◆ **What you will do**
Across the records that follow, how many lines contain the string "match"? Answer with the number only.

◆ **Data to use**
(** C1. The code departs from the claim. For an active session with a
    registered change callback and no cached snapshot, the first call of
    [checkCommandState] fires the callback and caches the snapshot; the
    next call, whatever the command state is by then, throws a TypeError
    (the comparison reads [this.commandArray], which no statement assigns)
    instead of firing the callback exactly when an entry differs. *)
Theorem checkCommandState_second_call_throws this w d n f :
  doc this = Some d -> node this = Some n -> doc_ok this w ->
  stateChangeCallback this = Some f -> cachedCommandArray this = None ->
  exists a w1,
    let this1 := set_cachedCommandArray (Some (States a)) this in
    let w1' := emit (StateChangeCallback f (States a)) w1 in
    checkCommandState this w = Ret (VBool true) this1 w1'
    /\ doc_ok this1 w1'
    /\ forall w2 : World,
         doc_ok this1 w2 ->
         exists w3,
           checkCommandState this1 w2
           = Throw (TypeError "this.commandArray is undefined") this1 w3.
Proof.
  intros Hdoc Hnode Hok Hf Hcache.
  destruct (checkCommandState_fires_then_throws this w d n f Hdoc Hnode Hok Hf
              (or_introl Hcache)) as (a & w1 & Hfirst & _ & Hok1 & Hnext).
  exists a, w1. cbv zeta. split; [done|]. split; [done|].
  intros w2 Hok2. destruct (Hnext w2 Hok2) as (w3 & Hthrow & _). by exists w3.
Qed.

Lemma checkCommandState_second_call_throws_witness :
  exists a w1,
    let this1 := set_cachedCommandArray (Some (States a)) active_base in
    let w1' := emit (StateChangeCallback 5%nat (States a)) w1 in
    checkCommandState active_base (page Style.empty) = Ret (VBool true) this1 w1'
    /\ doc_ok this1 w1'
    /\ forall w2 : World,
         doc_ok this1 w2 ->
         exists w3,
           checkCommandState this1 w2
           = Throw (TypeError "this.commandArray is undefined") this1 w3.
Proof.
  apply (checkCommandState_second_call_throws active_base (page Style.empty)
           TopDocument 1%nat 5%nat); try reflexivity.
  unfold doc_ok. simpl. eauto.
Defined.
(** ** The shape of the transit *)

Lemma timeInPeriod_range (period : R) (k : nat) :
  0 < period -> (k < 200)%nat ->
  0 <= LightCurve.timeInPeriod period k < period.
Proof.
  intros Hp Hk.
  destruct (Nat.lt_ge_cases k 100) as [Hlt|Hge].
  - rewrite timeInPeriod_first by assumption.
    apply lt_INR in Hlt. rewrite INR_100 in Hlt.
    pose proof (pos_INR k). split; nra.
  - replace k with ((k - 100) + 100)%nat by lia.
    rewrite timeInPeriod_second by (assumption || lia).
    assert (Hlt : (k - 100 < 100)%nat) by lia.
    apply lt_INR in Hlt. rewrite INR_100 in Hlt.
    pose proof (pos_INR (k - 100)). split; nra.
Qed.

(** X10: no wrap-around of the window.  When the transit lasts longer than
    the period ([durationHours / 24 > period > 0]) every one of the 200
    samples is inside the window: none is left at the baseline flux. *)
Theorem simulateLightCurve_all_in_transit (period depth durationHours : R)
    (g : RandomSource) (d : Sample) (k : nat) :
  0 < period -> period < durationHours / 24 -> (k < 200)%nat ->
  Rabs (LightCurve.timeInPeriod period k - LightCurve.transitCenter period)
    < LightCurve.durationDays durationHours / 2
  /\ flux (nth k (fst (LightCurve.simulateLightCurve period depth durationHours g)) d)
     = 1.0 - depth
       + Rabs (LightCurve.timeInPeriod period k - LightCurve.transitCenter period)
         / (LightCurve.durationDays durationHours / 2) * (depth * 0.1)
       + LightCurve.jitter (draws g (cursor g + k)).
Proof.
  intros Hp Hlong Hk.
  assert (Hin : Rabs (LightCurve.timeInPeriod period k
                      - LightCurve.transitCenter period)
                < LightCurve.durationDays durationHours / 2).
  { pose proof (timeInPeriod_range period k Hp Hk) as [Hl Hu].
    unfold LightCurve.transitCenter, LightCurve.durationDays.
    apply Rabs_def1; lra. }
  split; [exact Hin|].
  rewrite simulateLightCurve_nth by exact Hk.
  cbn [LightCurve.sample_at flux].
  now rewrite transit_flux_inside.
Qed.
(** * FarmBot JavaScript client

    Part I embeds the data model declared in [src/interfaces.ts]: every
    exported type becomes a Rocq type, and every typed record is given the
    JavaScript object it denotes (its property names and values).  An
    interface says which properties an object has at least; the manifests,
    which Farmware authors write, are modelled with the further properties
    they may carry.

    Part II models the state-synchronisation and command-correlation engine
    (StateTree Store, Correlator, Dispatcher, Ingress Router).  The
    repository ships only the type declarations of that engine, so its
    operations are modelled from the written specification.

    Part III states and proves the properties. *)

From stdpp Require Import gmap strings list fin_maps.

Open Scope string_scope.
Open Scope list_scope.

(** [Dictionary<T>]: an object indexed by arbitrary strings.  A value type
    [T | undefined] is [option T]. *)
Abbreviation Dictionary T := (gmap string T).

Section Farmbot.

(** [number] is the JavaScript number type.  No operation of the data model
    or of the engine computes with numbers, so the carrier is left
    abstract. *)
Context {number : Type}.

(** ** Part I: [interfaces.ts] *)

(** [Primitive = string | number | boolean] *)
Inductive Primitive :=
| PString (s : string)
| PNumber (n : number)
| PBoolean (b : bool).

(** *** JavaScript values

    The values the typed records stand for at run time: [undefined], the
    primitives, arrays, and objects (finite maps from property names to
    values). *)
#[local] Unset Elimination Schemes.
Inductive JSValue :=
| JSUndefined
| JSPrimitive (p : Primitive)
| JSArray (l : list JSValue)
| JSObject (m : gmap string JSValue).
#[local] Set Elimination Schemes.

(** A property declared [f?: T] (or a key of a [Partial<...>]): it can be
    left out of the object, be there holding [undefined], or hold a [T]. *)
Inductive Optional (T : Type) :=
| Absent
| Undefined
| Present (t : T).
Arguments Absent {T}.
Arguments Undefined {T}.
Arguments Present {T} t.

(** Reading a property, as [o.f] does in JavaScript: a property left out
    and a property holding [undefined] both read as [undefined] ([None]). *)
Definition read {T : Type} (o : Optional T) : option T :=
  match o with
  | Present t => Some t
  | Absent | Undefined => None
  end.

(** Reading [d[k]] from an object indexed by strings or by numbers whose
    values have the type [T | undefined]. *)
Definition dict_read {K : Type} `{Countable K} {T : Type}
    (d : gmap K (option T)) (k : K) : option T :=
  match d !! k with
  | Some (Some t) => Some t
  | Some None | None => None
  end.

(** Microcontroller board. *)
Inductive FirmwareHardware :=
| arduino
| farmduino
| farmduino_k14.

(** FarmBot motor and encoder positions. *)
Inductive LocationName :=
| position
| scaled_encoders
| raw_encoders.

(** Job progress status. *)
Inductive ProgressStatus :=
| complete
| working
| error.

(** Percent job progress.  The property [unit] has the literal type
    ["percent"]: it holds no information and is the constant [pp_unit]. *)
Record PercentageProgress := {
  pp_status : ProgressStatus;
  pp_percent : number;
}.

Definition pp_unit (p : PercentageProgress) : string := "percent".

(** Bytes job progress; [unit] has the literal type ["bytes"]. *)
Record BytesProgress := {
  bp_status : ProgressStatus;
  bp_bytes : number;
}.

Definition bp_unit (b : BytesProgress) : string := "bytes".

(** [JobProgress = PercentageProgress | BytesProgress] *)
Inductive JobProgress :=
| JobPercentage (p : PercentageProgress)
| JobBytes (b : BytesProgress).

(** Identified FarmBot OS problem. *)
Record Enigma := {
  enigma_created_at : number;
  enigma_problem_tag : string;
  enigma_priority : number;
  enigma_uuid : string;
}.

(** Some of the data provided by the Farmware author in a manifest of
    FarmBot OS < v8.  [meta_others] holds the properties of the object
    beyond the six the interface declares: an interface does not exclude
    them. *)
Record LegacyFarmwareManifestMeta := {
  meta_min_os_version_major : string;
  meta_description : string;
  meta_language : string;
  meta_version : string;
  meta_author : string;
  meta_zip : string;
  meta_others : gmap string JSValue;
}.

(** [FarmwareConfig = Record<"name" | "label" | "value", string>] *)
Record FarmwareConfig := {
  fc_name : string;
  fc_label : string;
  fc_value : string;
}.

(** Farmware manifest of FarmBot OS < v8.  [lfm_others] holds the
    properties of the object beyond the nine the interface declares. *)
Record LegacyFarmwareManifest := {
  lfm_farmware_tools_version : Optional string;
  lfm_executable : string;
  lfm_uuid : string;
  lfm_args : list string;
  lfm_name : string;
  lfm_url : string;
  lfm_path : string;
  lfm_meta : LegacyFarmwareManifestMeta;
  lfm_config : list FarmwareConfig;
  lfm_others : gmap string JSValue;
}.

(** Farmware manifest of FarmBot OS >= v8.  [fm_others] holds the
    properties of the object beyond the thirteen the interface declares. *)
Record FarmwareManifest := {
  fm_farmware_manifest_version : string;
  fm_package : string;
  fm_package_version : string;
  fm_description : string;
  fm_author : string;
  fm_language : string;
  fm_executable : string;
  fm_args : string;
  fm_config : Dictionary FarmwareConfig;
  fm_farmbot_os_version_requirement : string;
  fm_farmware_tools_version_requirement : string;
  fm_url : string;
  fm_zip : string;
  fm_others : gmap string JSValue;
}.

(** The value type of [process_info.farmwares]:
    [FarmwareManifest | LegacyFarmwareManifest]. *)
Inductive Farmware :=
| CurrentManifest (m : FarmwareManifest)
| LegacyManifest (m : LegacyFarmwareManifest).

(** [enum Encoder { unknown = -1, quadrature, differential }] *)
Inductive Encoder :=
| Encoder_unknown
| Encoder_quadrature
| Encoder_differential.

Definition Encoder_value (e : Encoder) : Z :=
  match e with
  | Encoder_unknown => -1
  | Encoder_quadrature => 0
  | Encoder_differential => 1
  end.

---

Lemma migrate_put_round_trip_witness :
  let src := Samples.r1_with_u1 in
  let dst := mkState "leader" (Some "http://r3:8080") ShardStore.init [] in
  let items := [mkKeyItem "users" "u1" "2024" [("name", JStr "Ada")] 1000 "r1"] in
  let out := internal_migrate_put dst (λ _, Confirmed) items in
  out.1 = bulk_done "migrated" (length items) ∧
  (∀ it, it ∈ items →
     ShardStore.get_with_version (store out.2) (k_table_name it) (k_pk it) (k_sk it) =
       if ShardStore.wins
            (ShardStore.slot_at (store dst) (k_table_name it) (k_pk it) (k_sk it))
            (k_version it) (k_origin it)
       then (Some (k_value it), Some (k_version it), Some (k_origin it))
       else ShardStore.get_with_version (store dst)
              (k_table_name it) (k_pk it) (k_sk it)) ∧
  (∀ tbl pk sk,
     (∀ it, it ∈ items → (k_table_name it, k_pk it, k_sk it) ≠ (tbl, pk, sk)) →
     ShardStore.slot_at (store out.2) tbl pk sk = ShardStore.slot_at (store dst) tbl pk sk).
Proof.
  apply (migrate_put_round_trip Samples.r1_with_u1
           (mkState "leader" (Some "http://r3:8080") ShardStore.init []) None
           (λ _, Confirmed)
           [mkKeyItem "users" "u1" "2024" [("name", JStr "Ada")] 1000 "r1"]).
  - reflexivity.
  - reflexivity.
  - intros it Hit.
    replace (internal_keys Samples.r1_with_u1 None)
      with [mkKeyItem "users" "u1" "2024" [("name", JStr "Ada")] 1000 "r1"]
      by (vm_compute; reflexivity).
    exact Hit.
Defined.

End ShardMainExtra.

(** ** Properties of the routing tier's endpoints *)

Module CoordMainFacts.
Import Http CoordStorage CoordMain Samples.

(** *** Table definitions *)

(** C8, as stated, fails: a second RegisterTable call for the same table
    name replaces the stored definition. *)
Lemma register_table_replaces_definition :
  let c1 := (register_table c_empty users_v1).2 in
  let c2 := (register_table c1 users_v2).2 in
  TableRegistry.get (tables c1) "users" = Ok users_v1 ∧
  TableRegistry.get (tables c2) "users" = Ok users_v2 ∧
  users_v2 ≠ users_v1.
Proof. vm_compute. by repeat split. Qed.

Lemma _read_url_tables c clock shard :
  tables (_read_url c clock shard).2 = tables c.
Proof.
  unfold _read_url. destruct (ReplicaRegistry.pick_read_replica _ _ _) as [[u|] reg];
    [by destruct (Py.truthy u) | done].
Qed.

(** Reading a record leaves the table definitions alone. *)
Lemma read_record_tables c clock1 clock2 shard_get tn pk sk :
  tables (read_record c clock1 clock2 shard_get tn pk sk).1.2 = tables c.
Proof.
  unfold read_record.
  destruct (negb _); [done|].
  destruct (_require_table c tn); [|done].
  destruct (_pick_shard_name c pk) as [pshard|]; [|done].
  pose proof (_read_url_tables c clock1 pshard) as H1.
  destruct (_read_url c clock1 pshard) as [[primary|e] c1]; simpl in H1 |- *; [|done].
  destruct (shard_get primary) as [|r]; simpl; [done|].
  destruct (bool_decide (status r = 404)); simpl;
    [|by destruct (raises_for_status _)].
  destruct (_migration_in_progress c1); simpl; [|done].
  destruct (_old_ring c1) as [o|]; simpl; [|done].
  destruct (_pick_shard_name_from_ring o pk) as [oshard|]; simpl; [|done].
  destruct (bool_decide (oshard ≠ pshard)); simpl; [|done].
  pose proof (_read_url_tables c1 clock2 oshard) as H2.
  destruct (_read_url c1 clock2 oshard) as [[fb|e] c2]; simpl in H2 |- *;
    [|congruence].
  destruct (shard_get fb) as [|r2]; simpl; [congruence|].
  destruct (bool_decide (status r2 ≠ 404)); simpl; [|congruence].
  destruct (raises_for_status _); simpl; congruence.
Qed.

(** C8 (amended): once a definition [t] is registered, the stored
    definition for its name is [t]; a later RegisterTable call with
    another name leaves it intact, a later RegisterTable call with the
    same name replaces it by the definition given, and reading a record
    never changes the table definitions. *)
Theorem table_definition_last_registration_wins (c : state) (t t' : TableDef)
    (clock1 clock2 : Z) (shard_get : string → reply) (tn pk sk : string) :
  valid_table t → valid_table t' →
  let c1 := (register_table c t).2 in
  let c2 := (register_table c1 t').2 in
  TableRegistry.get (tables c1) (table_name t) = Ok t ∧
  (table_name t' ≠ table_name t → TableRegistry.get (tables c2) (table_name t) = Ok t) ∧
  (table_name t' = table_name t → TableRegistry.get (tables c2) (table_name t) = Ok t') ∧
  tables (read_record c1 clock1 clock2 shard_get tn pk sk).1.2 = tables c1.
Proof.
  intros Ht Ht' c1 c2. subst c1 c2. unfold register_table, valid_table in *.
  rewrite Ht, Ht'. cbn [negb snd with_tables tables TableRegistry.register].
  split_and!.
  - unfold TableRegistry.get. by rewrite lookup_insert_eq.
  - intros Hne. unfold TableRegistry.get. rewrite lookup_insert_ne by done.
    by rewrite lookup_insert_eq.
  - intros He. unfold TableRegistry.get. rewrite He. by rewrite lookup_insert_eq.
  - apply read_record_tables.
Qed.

◆ **Solution to this problem**
3